WORK REQUEST: Nothing outside the range below should be printed. Output exactly the lines from the line with "unfold arrivals. simpl." to the line with "Proof. done. Qed.", both included.
##### SUPPLIED INFORMATION #####
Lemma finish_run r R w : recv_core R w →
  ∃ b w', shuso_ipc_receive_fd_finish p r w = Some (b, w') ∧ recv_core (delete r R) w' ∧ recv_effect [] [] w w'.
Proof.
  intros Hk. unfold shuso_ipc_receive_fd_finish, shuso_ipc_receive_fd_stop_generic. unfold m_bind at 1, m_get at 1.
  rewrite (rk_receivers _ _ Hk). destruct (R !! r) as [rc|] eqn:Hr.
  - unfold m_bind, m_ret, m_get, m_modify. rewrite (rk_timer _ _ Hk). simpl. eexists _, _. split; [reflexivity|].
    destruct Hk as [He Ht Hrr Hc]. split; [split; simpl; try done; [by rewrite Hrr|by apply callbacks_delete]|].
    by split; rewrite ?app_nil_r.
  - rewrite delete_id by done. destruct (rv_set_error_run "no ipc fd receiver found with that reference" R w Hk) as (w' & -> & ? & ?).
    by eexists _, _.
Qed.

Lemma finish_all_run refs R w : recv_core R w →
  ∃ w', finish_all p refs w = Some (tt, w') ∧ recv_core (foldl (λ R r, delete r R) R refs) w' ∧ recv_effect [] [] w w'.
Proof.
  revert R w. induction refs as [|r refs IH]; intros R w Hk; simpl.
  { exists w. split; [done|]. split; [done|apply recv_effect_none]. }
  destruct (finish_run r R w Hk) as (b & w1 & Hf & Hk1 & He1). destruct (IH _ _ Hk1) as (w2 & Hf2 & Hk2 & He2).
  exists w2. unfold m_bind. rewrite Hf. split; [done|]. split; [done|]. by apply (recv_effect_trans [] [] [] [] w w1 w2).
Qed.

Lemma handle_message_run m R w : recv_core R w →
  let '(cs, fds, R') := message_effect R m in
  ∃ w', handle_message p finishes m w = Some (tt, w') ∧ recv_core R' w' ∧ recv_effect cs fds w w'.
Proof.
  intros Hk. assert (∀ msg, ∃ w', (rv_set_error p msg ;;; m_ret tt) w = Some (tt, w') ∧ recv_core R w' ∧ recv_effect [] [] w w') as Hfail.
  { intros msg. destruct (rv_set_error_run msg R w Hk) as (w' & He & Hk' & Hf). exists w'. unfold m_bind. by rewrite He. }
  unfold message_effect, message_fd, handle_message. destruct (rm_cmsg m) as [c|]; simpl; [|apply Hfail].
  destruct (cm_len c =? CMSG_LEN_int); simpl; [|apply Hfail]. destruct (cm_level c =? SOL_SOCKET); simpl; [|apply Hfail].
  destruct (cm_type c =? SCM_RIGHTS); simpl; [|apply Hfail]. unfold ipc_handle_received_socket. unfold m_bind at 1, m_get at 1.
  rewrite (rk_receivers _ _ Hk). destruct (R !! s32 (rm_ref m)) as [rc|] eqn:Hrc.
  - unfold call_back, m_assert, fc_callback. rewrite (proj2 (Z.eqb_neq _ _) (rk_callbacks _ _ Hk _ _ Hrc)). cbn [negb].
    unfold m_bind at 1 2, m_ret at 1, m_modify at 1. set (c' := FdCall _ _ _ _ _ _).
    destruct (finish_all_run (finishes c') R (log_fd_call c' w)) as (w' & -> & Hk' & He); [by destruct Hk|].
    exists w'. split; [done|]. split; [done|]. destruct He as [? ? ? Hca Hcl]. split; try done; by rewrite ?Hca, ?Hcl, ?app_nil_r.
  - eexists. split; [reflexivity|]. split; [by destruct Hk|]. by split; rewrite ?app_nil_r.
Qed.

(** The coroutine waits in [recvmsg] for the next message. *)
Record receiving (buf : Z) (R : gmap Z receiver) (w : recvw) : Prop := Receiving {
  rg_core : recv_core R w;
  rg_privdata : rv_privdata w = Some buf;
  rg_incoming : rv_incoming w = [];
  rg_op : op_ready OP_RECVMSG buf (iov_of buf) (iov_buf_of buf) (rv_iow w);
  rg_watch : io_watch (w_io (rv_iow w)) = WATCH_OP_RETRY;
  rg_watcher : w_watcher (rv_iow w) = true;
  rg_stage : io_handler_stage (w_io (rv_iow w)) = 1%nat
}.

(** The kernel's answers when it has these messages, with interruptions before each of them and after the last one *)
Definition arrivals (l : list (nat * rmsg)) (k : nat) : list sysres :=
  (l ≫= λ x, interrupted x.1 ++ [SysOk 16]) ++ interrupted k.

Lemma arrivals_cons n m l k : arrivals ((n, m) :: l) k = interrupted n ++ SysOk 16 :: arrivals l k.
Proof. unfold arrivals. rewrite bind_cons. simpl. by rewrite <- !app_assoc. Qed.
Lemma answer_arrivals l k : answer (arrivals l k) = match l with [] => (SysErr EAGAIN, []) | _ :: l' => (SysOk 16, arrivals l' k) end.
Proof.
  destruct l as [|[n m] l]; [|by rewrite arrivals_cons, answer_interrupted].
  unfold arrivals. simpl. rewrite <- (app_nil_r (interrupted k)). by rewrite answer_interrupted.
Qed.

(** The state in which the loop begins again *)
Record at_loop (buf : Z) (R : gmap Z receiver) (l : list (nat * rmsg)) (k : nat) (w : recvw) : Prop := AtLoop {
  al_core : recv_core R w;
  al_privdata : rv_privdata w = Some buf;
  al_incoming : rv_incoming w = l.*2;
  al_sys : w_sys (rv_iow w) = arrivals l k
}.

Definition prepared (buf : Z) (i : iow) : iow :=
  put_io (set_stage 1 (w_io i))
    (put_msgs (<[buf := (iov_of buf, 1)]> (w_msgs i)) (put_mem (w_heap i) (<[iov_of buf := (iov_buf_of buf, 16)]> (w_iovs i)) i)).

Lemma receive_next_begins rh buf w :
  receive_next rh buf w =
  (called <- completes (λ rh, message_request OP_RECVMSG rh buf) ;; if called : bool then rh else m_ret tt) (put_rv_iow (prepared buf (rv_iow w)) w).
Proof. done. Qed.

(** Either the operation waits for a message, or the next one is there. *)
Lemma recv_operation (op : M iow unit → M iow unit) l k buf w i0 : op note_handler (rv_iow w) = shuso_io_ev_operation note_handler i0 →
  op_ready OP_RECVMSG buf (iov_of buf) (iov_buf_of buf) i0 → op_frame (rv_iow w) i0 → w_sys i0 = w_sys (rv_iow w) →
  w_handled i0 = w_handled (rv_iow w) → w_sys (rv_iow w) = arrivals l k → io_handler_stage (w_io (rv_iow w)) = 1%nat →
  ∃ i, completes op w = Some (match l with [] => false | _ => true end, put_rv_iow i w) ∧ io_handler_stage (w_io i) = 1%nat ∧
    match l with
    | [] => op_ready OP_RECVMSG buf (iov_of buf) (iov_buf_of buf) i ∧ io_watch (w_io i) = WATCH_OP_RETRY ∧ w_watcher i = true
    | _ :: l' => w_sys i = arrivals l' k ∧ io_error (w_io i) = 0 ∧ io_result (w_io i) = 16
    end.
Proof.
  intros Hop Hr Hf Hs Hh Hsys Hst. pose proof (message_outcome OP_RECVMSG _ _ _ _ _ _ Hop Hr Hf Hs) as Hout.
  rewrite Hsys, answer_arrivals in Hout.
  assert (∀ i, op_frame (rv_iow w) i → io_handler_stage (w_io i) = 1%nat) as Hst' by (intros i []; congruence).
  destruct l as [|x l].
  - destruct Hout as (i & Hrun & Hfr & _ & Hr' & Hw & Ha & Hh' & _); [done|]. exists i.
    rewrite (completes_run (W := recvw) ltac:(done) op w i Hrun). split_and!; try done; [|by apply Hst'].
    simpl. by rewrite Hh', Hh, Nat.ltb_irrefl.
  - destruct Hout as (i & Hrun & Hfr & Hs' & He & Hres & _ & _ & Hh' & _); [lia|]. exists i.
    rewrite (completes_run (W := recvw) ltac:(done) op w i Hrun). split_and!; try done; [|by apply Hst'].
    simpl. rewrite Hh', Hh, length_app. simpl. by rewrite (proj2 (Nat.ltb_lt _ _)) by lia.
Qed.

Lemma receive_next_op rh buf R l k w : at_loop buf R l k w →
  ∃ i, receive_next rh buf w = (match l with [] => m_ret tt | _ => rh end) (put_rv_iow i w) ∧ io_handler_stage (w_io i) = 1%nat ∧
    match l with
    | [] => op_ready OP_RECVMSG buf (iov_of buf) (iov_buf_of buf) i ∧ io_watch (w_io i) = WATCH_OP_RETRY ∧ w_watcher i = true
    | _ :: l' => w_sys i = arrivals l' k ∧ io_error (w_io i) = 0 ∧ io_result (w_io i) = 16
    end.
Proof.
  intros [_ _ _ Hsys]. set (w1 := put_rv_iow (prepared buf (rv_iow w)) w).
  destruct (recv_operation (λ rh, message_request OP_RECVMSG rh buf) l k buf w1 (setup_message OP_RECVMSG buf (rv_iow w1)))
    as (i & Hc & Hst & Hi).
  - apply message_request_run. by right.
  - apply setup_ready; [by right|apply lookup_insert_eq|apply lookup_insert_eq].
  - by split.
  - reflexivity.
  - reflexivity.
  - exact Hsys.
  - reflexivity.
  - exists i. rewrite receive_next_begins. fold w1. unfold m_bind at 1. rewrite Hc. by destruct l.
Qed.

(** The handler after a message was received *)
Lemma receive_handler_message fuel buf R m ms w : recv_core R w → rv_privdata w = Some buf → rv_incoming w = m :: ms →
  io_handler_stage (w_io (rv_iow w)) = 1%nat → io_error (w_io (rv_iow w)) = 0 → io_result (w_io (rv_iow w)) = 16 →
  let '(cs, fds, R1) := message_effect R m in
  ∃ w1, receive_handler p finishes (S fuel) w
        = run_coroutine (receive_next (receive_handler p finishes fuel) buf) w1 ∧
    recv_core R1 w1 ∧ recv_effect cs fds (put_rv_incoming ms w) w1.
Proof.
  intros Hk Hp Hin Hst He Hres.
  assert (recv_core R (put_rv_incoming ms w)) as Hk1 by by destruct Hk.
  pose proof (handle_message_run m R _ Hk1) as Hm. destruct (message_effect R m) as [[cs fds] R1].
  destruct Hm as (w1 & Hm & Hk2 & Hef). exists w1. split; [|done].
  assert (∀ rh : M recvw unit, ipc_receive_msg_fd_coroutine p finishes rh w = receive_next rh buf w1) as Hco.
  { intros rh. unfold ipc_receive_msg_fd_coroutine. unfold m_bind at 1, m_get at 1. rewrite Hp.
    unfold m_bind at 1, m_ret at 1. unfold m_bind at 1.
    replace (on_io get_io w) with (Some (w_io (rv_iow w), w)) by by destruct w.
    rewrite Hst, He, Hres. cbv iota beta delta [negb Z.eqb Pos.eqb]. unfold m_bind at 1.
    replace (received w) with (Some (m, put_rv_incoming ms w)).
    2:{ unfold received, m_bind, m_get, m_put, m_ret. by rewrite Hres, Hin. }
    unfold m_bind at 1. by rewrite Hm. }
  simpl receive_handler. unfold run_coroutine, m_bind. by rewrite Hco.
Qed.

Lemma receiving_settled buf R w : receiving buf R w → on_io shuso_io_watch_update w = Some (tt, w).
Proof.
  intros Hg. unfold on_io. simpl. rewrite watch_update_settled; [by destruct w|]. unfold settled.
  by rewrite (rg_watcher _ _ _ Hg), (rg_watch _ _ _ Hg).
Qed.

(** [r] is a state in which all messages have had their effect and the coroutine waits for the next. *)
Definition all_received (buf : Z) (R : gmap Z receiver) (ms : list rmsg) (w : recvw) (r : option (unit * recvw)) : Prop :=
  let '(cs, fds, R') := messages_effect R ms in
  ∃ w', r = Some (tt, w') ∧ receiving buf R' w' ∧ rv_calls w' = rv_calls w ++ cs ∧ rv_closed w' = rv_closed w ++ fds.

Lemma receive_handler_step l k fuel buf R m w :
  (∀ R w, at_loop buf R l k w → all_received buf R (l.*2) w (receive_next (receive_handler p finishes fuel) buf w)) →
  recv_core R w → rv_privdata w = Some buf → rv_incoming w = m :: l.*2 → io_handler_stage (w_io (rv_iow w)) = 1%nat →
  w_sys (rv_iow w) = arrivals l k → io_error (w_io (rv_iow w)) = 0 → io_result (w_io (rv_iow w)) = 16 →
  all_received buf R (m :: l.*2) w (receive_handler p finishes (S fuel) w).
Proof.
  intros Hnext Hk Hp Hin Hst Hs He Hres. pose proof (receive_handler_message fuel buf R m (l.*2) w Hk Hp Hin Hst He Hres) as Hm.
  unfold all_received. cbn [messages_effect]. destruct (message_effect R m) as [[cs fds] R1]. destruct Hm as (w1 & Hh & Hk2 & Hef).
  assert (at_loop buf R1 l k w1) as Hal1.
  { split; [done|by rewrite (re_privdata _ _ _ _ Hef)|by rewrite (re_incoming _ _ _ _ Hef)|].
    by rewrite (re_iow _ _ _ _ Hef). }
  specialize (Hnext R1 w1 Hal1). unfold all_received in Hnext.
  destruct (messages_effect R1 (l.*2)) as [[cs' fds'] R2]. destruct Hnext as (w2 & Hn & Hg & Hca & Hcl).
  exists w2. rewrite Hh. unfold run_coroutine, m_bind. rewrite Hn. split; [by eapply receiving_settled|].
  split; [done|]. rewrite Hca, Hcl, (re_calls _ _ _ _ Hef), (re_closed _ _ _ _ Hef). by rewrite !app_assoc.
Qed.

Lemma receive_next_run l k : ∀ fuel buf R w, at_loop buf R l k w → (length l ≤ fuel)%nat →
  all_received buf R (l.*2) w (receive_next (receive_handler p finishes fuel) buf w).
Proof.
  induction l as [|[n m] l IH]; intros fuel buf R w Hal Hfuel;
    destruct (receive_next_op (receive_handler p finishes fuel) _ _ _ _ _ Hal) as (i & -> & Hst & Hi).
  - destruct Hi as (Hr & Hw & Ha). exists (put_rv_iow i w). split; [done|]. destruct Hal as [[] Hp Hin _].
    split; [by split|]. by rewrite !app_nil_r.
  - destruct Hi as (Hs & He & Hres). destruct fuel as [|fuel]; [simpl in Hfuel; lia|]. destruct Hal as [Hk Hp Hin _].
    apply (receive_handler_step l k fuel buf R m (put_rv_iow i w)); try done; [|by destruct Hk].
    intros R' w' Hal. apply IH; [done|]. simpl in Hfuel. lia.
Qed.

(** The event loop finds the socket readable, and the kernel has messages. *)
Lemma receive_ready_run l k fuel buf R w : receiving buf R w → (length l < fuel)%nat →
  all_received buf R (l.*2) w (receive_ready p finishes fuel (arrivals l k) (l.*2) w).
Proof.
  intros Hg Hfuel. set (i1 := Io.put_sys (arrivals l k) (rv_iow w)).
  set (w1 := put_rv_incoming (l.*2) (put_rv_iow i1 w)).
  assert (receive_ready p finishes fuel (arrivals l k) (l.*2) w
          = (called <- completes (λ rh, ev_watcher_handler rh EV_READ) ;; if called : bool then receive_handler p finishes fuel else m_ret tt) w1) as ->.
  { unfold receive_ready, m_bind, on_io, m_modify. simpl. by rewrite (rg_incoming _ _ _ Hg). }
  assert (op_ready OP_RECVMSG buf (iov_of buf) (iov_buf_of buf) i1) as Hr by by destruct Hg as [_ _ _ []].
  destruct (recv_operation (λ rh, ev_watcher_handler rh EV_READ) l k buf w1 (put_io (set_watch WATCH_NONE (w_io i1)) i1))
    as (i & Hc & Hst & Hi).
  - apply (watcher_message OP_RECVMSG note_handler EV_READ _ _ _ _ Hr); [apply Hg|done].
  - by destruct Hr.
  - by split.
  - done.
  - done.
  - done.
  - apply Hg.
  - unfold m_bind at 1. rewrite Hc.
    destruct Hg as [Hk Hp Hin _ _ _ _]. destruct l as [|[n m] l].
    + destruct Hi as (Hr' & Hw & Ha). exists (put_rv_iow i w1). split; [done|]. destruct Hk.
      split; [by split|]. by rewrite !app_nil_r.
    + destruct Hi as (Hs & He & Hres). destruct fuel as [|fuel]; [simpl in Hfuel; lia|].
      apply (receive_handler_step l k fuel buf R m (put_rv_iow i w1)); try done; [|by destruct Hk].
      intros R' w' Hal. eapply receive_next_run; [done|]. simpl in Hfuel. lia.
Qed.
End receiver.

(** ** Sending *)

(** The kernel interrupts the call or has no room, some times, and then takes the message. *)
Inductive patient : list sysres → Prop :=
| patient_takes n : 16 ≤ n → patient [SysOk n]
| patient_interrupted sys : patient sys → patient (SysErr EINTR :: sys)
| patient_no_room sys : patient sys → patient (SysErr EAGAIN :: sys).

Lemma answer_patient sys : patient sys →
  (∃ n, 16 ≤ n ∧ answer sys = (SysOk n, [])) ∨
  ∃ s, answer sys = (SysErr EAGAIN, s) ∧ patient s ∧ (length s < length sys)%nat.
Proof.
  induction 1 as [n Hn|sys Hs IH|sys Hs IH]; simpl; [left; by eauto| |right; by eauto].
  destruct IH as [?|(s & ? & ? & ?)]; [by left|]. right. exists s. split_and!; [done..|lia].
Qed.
#####
FINAL ANSWER:
  unfold arrivals. simpl. rewrite <- (app_nil_r (interrupted k)). by rewrite answer_interrupted.
Qed.

(** The state in which the loop begins again *)
Record at_loop (buf : Z) (R : gmap Z receiver) (l : list (nat * rmsg)) (k : nat) (w : recvw) : Prop := AtLoop {
  al_core : recv_core R w;
  al_privdata : rv_privdata w = Some buf;
  al_incoming : rv_incoming w = l.*2;
  al_sys : w_sys (rv_iow w) = arrivals l k
}.

Definition prepared (buf : Z) (i : iow) : iow :=
  put_io (set_stage 1 (w_io i))
    (put_msgs (<[buf := (iov_of buf, 1)]> (w_msgs i)) (put_mem (w_heap i) (<[iov_of buf := (iov_buf_of buf, 16)]> (w_iovs i)) i)).

Lemma receive_next_begins rh buf w :
  receive_next rh buf w =
  (called <- completes (λ rh, message_request OP_RECVMSG rh buf) ;; if called : bool then rh else m_ret tt) (put_rv_iow (prepared buf (rv_iow w)) w).
Proof. done. Qed.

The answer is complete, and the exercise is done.